Your task is to quote the listing below exactly, beginning with its first line and ending on the line bearing "compute a polynomial".

(DATA RECORDS)

(* ===== verification/DpCrc.v ===== *)
(** * The CRCs of the sideband messages

    The bit loops of [drm_dp_msg_header_crc4] and [drm_dp_msg_data_crc4]
    compute a polynomial remainder over GF(2); what follows from it: the CRC
    is linear, and a burst of damaged bits no longer than the CRC is always
    noticed. *)

From S2P Require Import Prelude DpSideband.

(** ** Reference: division by a polynomial of degree [w] *)
Section division.
Context (w : Z) (poly : Z) (Hw : 0 < w) (Hpoly : 2 ^ w <= poly < 2 ^ (w + 1)).
Context (Hodd : Z.testbit poly 0 = true).

(** Shift one message bit into the remainder. *)
Definition div_step (r : Z) (b : bool) : Z :=
  let r := 2 * r + b2z b in
  if Z.testbit r w then Z.lxor r poly else r.

Definition div_bits (bits : list bool) (r : Z) : Z := fold_left div_step bits r.

(** The CRC of a list of bits: the remainder after [w] more zero bits. *)
Definition crc_spec (bits : list bool) : Z :=
  div_bits (replicate (Z.to_nat w) false) (div_bits bits 0).

Lemma double_xor r s b c :
  2 * Z.lxor r s + b2z (xorb b c) = Z.lxor (2 * r + b2z b) (2 * s + b2z c).
Proof.
  change b2z with Z.b2z. apply Z.bits_inj'. intros n Hn. rewrite Z.lxor_spec.
  destruct (decide (n = 0)) as [-> |].
  - by rewrite !Z.testbit_0_r.
  - replace n with (Z.succ (n - 1)) by lia.
    rewrite !Z.testbit_succ_r by lia. apply Z.lxor_spec.
Qed.

Lemma div_step_xor r s b c :
  div_step (Z.lxor r s) (xorb b c) = Z.lxor (div_step r b) (div_step s c).
Proof.
  unfold div_step. rewrite double_xor, Z.lxor_spec.
  destruct (Z.testbit _ w), (Z.testbit _ w); simpl;
    apply Z.bits_inj'; intros n Hn; rewrite ?Z.lxor_spec;
    repeat destruct (Z.testbit _ n); done.
Qed.

Lemma div_bits_xor bs cs r s :
  length bs = length cs ->
  div_bits (zip_with xorb bs cs) (Z.lxor r s) =
  Z.lxor (div_bits bs r) (div_bits cs s).
Proof.
  unfold div_bits. revert cs r s.
  induction bs as [|b bs IH]; intros [|c cs] r s ?; simplify_eq/=; [done|].
  rewrite div_step_xor. by apply IH.
Qed.

Lemma div_step_bound r b : 0 <= r < 2 ^ w -> 0 <= div_step r b < 2 ^ w.
Proof.
  intros Hr. unfold div_step.
  assert (0 <= 2 * r + b2z b < 2 ^ (w + 1)) as Hb.
  { rewrite Z.pow_add_r by lia. destruct b; simpl; lia. }
  set (x := 2 * r + b2z b) in *. clearbody x.
  destruct (Z.testbit x w) eqn:Ht.
  - split; [apply Z.lxor_nonneg; lia|]. apply bits_bound; [lia|apply Z.lxor_nonneg; lia|].
    intros m Hm. rewrite Z.lxor_spec. destruct (decide (m = w)) as [-> |].
    + rewrite Ht. rewrite (testbit_top poly w) by lia. done.
    + by rewrite (testbit_high x (w + 1)), (testbit_high poly (w + 1)) by lia.
  - split; [lia|]. apply bits_bound; [lia..|]. intros m Hm.
    destruct (decide (m = w)) as [-> |]; [done|].
    by rewrite (testbit_high x (w + 1)) by lia.
Qed.

Lemma div_bits_bound bs r : 0 <= r < 2 ^ w -> 0 <= div_bits bs r < 2 ^ w.
Proof.
  unfold div_bits. revert r. induction bs as [|b bs IH]; intros r Hr; simpl; [done|].
  by apply IH, div_step_bound.
Qed.

Lemma div_step_nonzero r : r <> 0 -> div_step r false <> 0.
Proof.
  unfold div_step. simpl. intros Hr H. destruct (Z.testbit _ w); [|lia].
  apply Z.lxor_eq in H. rewrite <- H in Hodd.
  replace (2 * r + 0) with (2 * r) in Hodd by lia.
  by rewrite Z.testbit_even_0 in Hodd.
Qed.

(** Zero bits after the error do not hide it ... *)
Lemma div_zeros_nonzero n r : r <> 0 -> div_bits (replicate n false) r <> 0.
Proof.
  unfold div_bits. revert r. induction n as [|n IH]; intros r Hr; simpl; [done|].
  by apply IH, div_step_nonzero.
Qed.

Lemma div_zeros n : div_bits (replicate n false) 0 = 0.
Proof.
  unfold div_bits. induction n as [|n IH]; simpl; [done|].
  unfold div_step at 2. simpl. rewrite Z.bits_0. exact IH.
Qed.

(** ... and a burst no longer than [w] leaves a non-zero remainder. *)
Lemma div_burst_nonzero bs r k :
  0 <= k -> 0 <= r < 2 ^ k -> k + Z.of_nat (length bs) <= w ->
  r <> 0 \/ true ∈ bs -> div_bits bs r <> 0.
Proof.
  unfold div_bits. revert r k.
  induction bs as [|b bs IH]; intros r k Hk Hr Hl Hnz; simpl in *.
  { destruct Hnz as [|Hnz]; [done|]. by apply not_elem_of_nil in Hnz. }
  assert (0 <= 2 * r + b2z b < 2 ^ (k + 1)) as Hb.
  { rewrite Z.pow_add_r by lia. destruct b; simpl; lia. }
  assert (div_step r b = 2 * r + b2z b) as ->.
  { unfold div_step. by rewrite (testbit_high _ (k + 1)) by lia. }
  apply (IH _ (k + 1)); [lia..|].
  destruct b; [left; simpl; lia|].
  destruct Hnz as [|[|]%elem_of_cons]; simpl; [left; lia|done|by right].
Qed.

Lemma crc_spec_xor bs cs :
  length bs = length cs ->
  crc_spec (zip_with xorb bs cs) = Z.lxor (crc_spec bs) (crc_spec cs).
Proof.
  intros Hl. unfold crc_spec. rewrite <- div_bits_xor by done.
  f_equal; [|by rewrite <- div_bits_xor, Z.lxor_nilpotent].
  clear. induction (Z.to_nat w); simpl; [done|]. by f_equal.
Qed.

Lemma zip_xor_self (l : list bool) : zip_with xorb l l = replicate (length l) false.
Proof. induction l as [|[] l IH]; simpl; by f_equal. Qed.

(** Two bit strings that differ, and only inside a window of [w] bits, have
    different CRCs. *)
Lemma crc_spec_burst pre bs cs suf :
  length bs = length cs -> Z.of_nat (length bs) <= w -> bs <> cs ->
  crc_spec (pre ++ bs ++ suf) <> crc_spec (pre ++ cs ++ suf).
Proof.
  intros Hl Hw' Hne Heq.
  assert (crc_spec (zip_with xorb (pre ++ bs ++ suf) (pre ++ cs ++ suf)) = 0) as H0.
  { rewrite crc_spec_xor, Heq, Z.lxor_nilpotent; [done|]. rewrite !length_app; lia. }
  rewrite !zip_with_app, !zip_xor_self in H0 by done.
  unfold crc_spec, div_bits in H0. rewrite !fold_left_app in H0.
  rewrite (div_zeros (length pre) : fold_left _ _ _ = _) in H0.
  revert H0. apply div_zeros_nonzero, div_zeros_nonzero.
  apply (div_burst_nonzero _ 0 0); [lia..| |right].
  { rewrite length_zip_with. lia. }
  clear -Hl Hne. revert cs Hl Hne.
  induction bs as [|b bs IH]; intros [|c cs] ??; simplify_eq/=.
  destruct (decide (b = c)) as [<- |].
  - apply elem_of_cons. right. apply IH; [done|]. congruence.
  - apply elem_of_cons. left. by destruct b, c.
Qed.

End division.

(** ** The bits of a byte buffer, most significant bit of each byte first *)
Definition bit_at (data : list Z) (j : Z) : bool :=
  Z.testbit (rd data (j / 8)) (7 - j mod 8).

Fixpoint bits_from (data : list Z) (j : Z) (n : nat) : list bool :=
  match n with
  | O => []
  | S n => bit_at data j :: bits_from data (j + 1) n
  end.

Definition header_crc_spec (data : list Z) (nibbles : Z) : Z :=
  crc_spec 4 0x13 (bits_from data 0 (Z.to_nat (nibbles * 4))).

Definition data_crc_spec (data : list Z) (bytes : Z) : Z :=
  crc_spec 8 0x1d5 (bits_from data 0 (Z.to_nat (bytes * 8))).

Lemma bit_at_eq data ai k :
  0 <= k < 8 -> bit_at data (8 * ai + k) = Z.testbit (rd data ai) (7 - k).
Proof.
  intros Hk. unfold bit_at.
  replace ((8 * ai + k) / 8) with ai by (apply (Z.div_unique_pos _ _ _ k); lia).
  by replace ((8 * ai + k) mod 8) with k by (apply (Z.mod_unique_pos _ _ ai); lia).
Qed.

(** The eight positions of the mask inside a byte. *)
Lemma bit_position k : 0 <= k < 8 ->
  k = 0 \/ k = 1 \/ k = 2 \/ k = 3 \/ k = 4 \/ k = 5 \/ k = 6 \/ k = 7.
Proof. lia. Qed.

(** The remainder after a message bit was shifted in. *)
Lemma shift_in_u8 r d k :
  0 <= r < 16 -> 0 <= k < 8 ->
  Z.lor (u8 (Z.shiftl r 1)) (Z.shiftr (Z.land d (2 ^ (7 - k))) (7 - k)) =
  2 * r + b2z (Z.testbit d (7 - k)).
Proof.
  intros Hr Hk. rewrite shiftr_land_pow2 by lia.
  rewrite Z.shiftl_mul_pow2, Z.mul_comm, u8_small by (unfold is_u8; lia).
  apply lor_double.
Qed.

Lemma crc4_step_spec r b :
  0 <= r < 16 ->
  (if Z.land (2 * r + b2z b) 0x10 =? 0x10 then Z.lxor (2 * r + b2z b) 0x13
   else 2 * r + b2z b) = div_step 4 0x13 r b.
Proof. intros Hr. unfold div_step. by rewrite (land_pow2_eqb _ 4). Qed.

Lemma crc4_data_loop_spec n data k ai r :
  0 <= k < 8 -> 0 <= ai -> 8 * ai + k + Z.of_nat n <= 2048 -> 0 <= r < 16 ->
  crc4_data_loop n data (2 ^ (7 - k)) (7 - k) ai r =
  div_bits 4 0x13 (bits_from data (8 * ai + k) n) r.
Proof.
  revert k ai r. induction n as [|n IH]; intros k ai r Hk Hai Hn Hr; [done|].
  cbn [crc4_data_loop bits_from]. unfold div_bits. cbn [fold_left].
  rewrite shift_in_u8, crc4_step_spec, bit_at_eq by lia.
  pose proof (div_step_bound 4 0x13 ltac:(lia) ltac:(lia) r
    (Z.testbit (rd data ai) (7 - k)) Hr) as Hr'.
  destruct (decide (k = 7)) as [-> |].
  - change (Z.shiftr (2 ^ (7 - 7)) 1 =? 0) with true. cbn match.
    destruct n as [|n]; [done|].
    rewrite u8_small by (unfold is_u8; lia).
    replace (8 * ai + 7 + 1) with (8 * (ai + 1) + 0) by lia. apply (IH 0); lia.
  - assert (Z.shiftr (2 ^ (7 - k)) 1 = 2 ^ (7 - (k + 1))) as ->
      by (destruct (bit_position k Hk) as [->|[->|[->|[->|[->|[->|[->| ->]]]]]]]; done).
    assert (2 ^ (7 - (k + 1)) =? 0 = false) as ->
      by (apply Z.eqb_neq, Z.pow_nonzero; lia).
    replace (u8 (7 - k - 1)) with (7 - (k + 1)) by (rewrite u8_small; unfold is_u8; lia).
    replace (8 * ai + k + 1) with (8 * ai + (k + 1)) by lia. apply IH; lia.
Qed.

Lemma crc4_flush_loop_spec n r :
  0 <= r < 16 -> crc4_flush_loop n r = div_bits 4 0x13 (replicate n false) r.
Proof.
  revert r. induction n as [|n IH]; intros r Hr; [done|].
  cbn [crc4_flush_loop replicate]. unfold div_bits. cbn [fold_left].
  rewrite Z.shiftl_mul_pow2, Z.mul_comm, u8_small by (unfold is_u8; lia).
  pose proof (div_step_bound 4 0x13 ltac:(lia) ltac:(lia) r false Hr) as Hr'.
  rewrite (land_pow2_eqb_0 _ 4), negb_involutive by lia.
  replace (2 ^ 1 * r) with (2 * r + b2z false) by (simpl; lia).
  apply (IH _ Hr').
Qed.

Lemma header_crc4_spec data nibbles :
  0 <= nibbles <= 512 ->
  drm_dp_msg_header_crc4 data nibbles = header_crc_spec data nibbles.
Proof.
  intros Hn. unfold drm_dp_msg_header_crc4, header_crc_spec, crc_spec.
  rewrite (crc4_data_loop_spec _ data 0 0 0) by lia.
  apply crc4_flush_loop_spec, div_bits_bound; lia.
Qed.

(** The eight-bit CRC is kept in a [u16] whose high byte is never cleared:
    only its low byte means anything. *)
Definition low8 (r r' : Z) : Prop :=
  forall n, 0 <= n < 8 -> Z.testbit r n = Z.testbit r' n.

(** The code's step on a 16-bit remainder follows the division step. *)
Lemma crc8_step_spec x r r' b :
  0 <= r' < 256 -> low8 r r' ->
  (forall n, 0 <= n < 9 -> Z.testbit x n = Z.testbit (2 * r + b2z b) n) ->
  low8 (if Z.testbit x 8 then Z.lxor x 0xd5 else x) (div_step 8 0x1d5 r' b).
Proof.
  intros Hr' Hl Hx. assert (forall n, 0 <= n < 9 ->
    Z.testbit x n = Z.testbit (2 * r' + b2z b) n) as Hx'.
  { intros n Hn. rewrite Hx by lia. change b2z with Z.b2z.
    destruct (decide (n = 0)) as [-> |]; [by rewrite !Z.testbit_0_r|].
    replace n with (Z.succ (n - 1)) by lia. rewrite !Z.testbit_succ_r by lia.
    apply Hl. lia. }
  unfold div_step. rewrite (Hx' 8) by lia. intros n Hn.
  destruct (Z.testbit (2 * r' + b2z b) 8).
  - rewrite !Z.lxor_spec, Hx' by lia. f_equal.
    change 0x1d5 with (Z.lor 0x100 0xd5). rewrite Z.lor_spec.
    by rewrite (Z.pow2_bits_false 8) by lia.
  - apply Hx'. lia.
Qed.

(** What [remainder <<= 1; remainder |= ...] leaves in the low nine bits. *)
Lemma shift_in_u16 r d k n :
  0 <= k < 8 -> 0 <= n < 9 ->
  Z.testbit (Z.lor (u16 (Z.shiftl r 1)) (Z.shiftr (Z.land d (2 ^ (7 - k))) (7 - k))) n =
  Z.testbit (2 * r + b2z (Z.testbit d (7 - k))) n.
Proof.
  intros Hk Hn. rewrite shiftr_land_pow2, <- lor_double by lia.
  rewrite !Z.lor_spec. f_equal. unfold u16. rewrite testbit_wrap by lia.
  rewrite Z.shiftl_mul_pow2, Z.mul_comm by lia. by destruct (Z.ltb_spec n 16); [|lia].
Qed.

Lemma crc8_data_loop_spec n data k ai r r' :
  0 <= k < 8 -> 0 <= ai -> 8 * ai + k + Z.of_nat n <= 2048 ->
  0 <= r' < 256 -> low8 r r' ->
  low8 (crc8_data_loop n data (2 ^ (7 - k)) (7 - k) ai r)
       (div_bits 8 0x1d5 (bits_from data (8 * ai + k) n) r').
Proof.
  revert k ai r r'. induction n as [|n IH]; intros k ai r r' Hk Hai Hn Hr' Hl; [done|].
  cbn [crc8_data_loop bits_from]. unfold div_bits. cbn [fold_left].
  rewrite bit_at_eq, (land_pow2_eqb _ 8) by lia.
  pose proof (crc8_step_spec _ r r' _ Hr' Hl
    (fun n Hn => shift_in_u16 r (rd data ai) k n Hk Hn)) as Hl'.
  pose proof (div_step_bound 8 0x1d5 ltac:(lia) ltac:(lia) r'
    (Z.testbit (rd data ai) (7 - k)) Hr') as Hb.
  destruct (decide (k = 7)) as [-> |].
  - change (Z.shiftr (2 ^ (7 - 7)) 1 =? 0) with true. cbn match.
    destruct n as [|n]; [exact Hl'|].
    rewrite u8_small by (unfold is_u8; lia).
    replace (8 * ai + 7 + 1) with (8 * (ai + 1) + 0) by lia.
    apply (IH 0); [lia..|exact Hl'].
  - assert (Z.shiftr (2 ^ (7 - k)) 1 = 2 ^ (7 - (k + 1))) as ->
      by (destruct (bit_position k Hk) as [->|[->|[->|[->|[->|[->|[->| ->]]]]]]]; done).
    assert (2 ^ (7 - (k + 1)) =? 0 = false) as ->
      by (apply Z.eqb_neq, Z.pow_nonzero; lia).
    replace (u8 (7 - k - 1)) with (7 - (k + 1)) by (rewrite u8_small; unfold is_u8; lia).
    replace (8 * ai + k + 1) with (8 * ai + (k + 1)) by lia.
    apply IH; [lia..|exact Hl'].
Qed.

Lemma crc8_flush_loop_spec n r r' :
  0 <= r' < 256 -> low8 r r' ->
  low8 (crc8_flush_loop n r) (div_bits 8 0x1d5 (replicate n false) r').
Proof.
  revert r r'. induction n as [|n IH]; intros r r' Hr' Hl; [done|].
  cbn [crc8_flush_loop replicate]. unfold div_bits. cbn [fold_left].
  rewrite (land_pow2_eqb_0 _ 8), negb_involutive by lia.
  apply IH; [by apply div_step_bound|].
  apply (crc8_step_spec _ r); [done..|]. intros m Hm.
  pose proof (shift_in_u16 r 0 7 m ltac:(lia) Hm) as H. rewrite Z.land_0_l in H.
  by rewrite Z.shiftr_0_l, Z.lor_0_r, Z.bits_0 in H.
Qed.

Lemma data_crc4_spec data bytes :
  0 <= bytes <= 256 ->
  drm_dp_msg_data_crc4 data bytes = data_crc_spec data bytes.
Proof.
  intros Hn. unfold drm_dp_msg_data_crc4, data_crc_spec, crc_spec.
  pose proof (div_bits_bound 8 0x1d5 ltac:(lia) ltac:(lia)
    (bits_from data 0 (Z.to_nat (bytes * 8))) 0 ltac:(lia)) as Hb.
  pose proof (crc8_data_loop_spec (Z.to_nat (bytes * 8)) data 0 0 0 0
    ltac:(lia) ltac:(lia) ltac:(lia) ltac:(lia) ltac:(done)) as Hl.
  pose proof (crc8_flush_loop_spec 8 _ _ Hb Hl) as Hf.
  pose proof (div_bits_bound 8 0x1d5 ltac:(lia) ltac:(lia) (replicate 8 false) _ Hb) as Hb'.
  apply Z.bits_inj'. intros m Hm. rewrite Z.land_spec.
  change 0xff with (Z.ones 8). rewrite Z.testbit_ones_nonneg by lia.
  destruct (Z.ltb_spec m 8).
  - rewrite andb_true_r. apply Hf. lia.
  - rewrite andb_false_r. symmetry. apply (testbit_high _ 8); [exact Hb'|lia].
Qed.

(End DATA RECORDS)

**RESULT OF THIS TASK:**
(* ===== verification/DpCrc.v ===== *)
(** * The CRCs of the sideband messages

    The bit loops of [drm_dp_msg_header_crc4] and [drm_dp_msg_data_crc4]
    compute a polynomial remainder over GF(2); what follows from it: the CRC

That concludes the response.